1. Accelerometry

2. Newton’s 2nd Law The Law of Acceleration
Describes how a body moves when an external force is applied
“An external force will cause the body to accelerate in direct proportion to the magnitude of the force and in the same direction as the force”
F=ma
If a body’s mass is assumed to be constant, then a measured acceleration is an indicator of a change in the force applied to the body.

3. Direct measurement by accelerometry
Accelerometers are devices that measure applied acceleration acting along a sensitive axis which can be used to measure the rate and intensity of body movement in up to three planes (anterior–posterior, mediolateral and vertical)
Accelerometers can also be used to measure tilt (body posture) making them superior to those devices that have no ability to measure static characteristics.

4. Direct measurement by accelerometry
Although each type of accelerometer uses different mechanisms to measure the accelerations and there are many different designs and manufacturing techniques, conceptually, all use a variation of the spring mass system, shown in figure 1.
In this system, when acceleration is applied, a small mass within the accelerometer responds by applying a force to a spring, causing it to stretch or compress. The displacement of the spring can be measured and used to calculate the applied acceleration.

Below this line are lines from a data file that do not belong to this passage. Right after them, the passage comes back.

(** * Browser client of the conversational search service

    A shallow embedding of [ui/script.js] and of the document it runs in
    ([index.html]).  The script is event driven: every handler is modelled
    as a state transformer on the page, asynchronous functions are split at
    their [await] points, and the browser (user input, timers, network) is
    the environment that chooses the next event.

    The page state is what the handlers read and write: the elements with
    an [id], [localStorage], the two variables of the script, the timers
    and the requests in flight.  Output on the console is left out; the
    colour scheme ([updateTheme]) writes the root element only and is
    modelled apart from the page; a timer fires when the environment
    says so, whatever its delay. *)

From stdpp Require Import base option list functions gmap strings.
From Stdlib Require Import NArith ZArith Ascii.

Local Open Scope N_scope.
Set Warnings "-register-all".

(** ** Strings

    A JavaScript string is a sequence of UTF-16 code units. *)

Abbreviation jsstring := (list N).

(** An ASCII literal of the source as a sequence of code units. *)
Definition js (s : string) : jsstring :=
  (λ a, N_of_ascii a) <$> String.list_ascii_of_string s.

(** The double quote, written by its code unit. *)
Definition dquote : jsstring := [34].

Definition quoted (s : jsstring) : jsstring := dquote ++ s ++ dquote.

(** ECMAScript [LineTerminator]: LF, CR, LS, PS. *)
Definition is_line_terminator (c : N) : bool :=
  (c =? 10) || (c =? 13) || (c =? 8232) || (c =? 8233).

(** ECMAScript [WhiteSpace]: TAB, VT, FF, ZWNBSP and the space separators
    of Unicode (category Zs). *)
Definition is_white_space (c : N) : bool :=
  (c =? 9) || (c =? 11) || (c =? 12) || (c =? 65279)
  || (c =? 32) || (c =? 160) || (c =? 5760)
  || ((8192 <=? c) && (c <=? 8202))
  || (c =? 8239) || (c =? 8287) || (c =? 12288).

(** What [String.prototype.trim] strips from either end. *)
Definition is_trimmed_char (c : N) : bool :=
  is_white_space c || is_line_terminator c.

Fixpoint trim_start (s : jsstring) : jsstring :=
  match s with
  | [] => []
  | c :: s' => if is_trimmed_char c then trim_start s' else s
  end.

Definition trim_end (s : jsstring) : jsstring :=
  reverse (trim_start (reverse s)).

(** [String.prototype.trim] *)
Definition trim (s : jsstring) : jsstring := trim_end (trim_start s).

(** A string that is empty or consists of white space only. *)
Definition blank (s : jsstring) : bool := forallb is_trimmed_char s.

(** [String.prototype.substr(start, length)] for non-negative arguments. *)
Definition substr (start len : nat) (s : jsstring) : jsstring :=
  take len (drop start s).

(** [s.startsWith(p)] *)
Fixpoint starts_with (p s : jsstring) : bool :=
  match p, s with
  | [], _ => true
  | _ :: _, [] => false
  | a :: p', b :: s' => (a =? b) && starts_with p' s'
  end.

5. Types of accelerometers
Accelerometers included for kinematic studies include piezoelectric, piezeresistive, differential capacitor, all of which implement the same basic principle of the spring mass system.
Piezoelectric accelerometers
Piezoelectric accelerometers consist of a piezoelectric element with a seismic mass.
When the sensors undergo acceleration, the seismic mass causes the piezoelectric element to bend.
This change causes a displacement charge to build up on one side of the sensor, which results in a variable output voltage signal that is proportional to the applied acceleration.

6. Types of accelerometers
Piezoresistive accelerometers
These accelerometers are typically manufactured from a surface micromachined polysilicon structure.
On this sits polysilicon springs (arranged in a Wheatstone configuration) whose electrical resistance changes as the acceleration forces are applied.
The acceleration is proportional to the resulting voltage.
Differentiable capacitor accelerometers
These operate on the principle of change of capacitance is proportional to applied acceleration.
They use a differentiable capacitor with central plates attached to the moving mass and fixed external plates.
The applied acceleration unbalances the capacitor.
This results in the output wave for the accelerometer.

7. Acquiring the correct accelerometer data
The output of an accelerometer worn on the body is dependent on four factors as listed as follows:
Position at which it is placed,
Its orientation at this location,
The posture of the subject and
The activity being performed by the subject.
If the subject or patient is at rest the output of the accelerometer, is determined by its inclination relative to the gravitational vector.
If the orientation of the accelerometer relative to the person is known, then the resulting accelerometer recordings can be used to determine the posture of the subject relative to the vertical or gravitational direction.

8. Acquiring the correct accelerometer data
The main acceleration components are due to the movement of the body.
The body-generated linear, centripetal and coreolis accelerations are the main factors that constitute both the translational and rotational body movements.
Other spurious resulting accelerations, such as artifact due to soft tissue movement or external vibrations may also be present in the accelerometer signal, but can be minimized through careful instrument placement and signal filtering.

9. Requirements for accelerometric monitoring of human movements
The accelerations generated during human movement vary across the body and depend on the activity being performed.
Accelerations increase in magnitude from the head to the ankle, and are generally greatest in the vertical direction (Bhattacharya et al 1980), although the accelerations in the other two directions cannot be neglected (Lafortune 1991).

10. Medical assessment of human movement
Some analyses, such as gait analysis, under controlled laboratory settings can be a useful tool in detecting underlying causes of gait abnormalities; However,
Analyses in a laboratory setting do not reveal functional subject variability in everyday activity patterns.
Accelerometers have become the preferred choice for continuous, unobtrusive and reliable method in human movement detection and monitoring.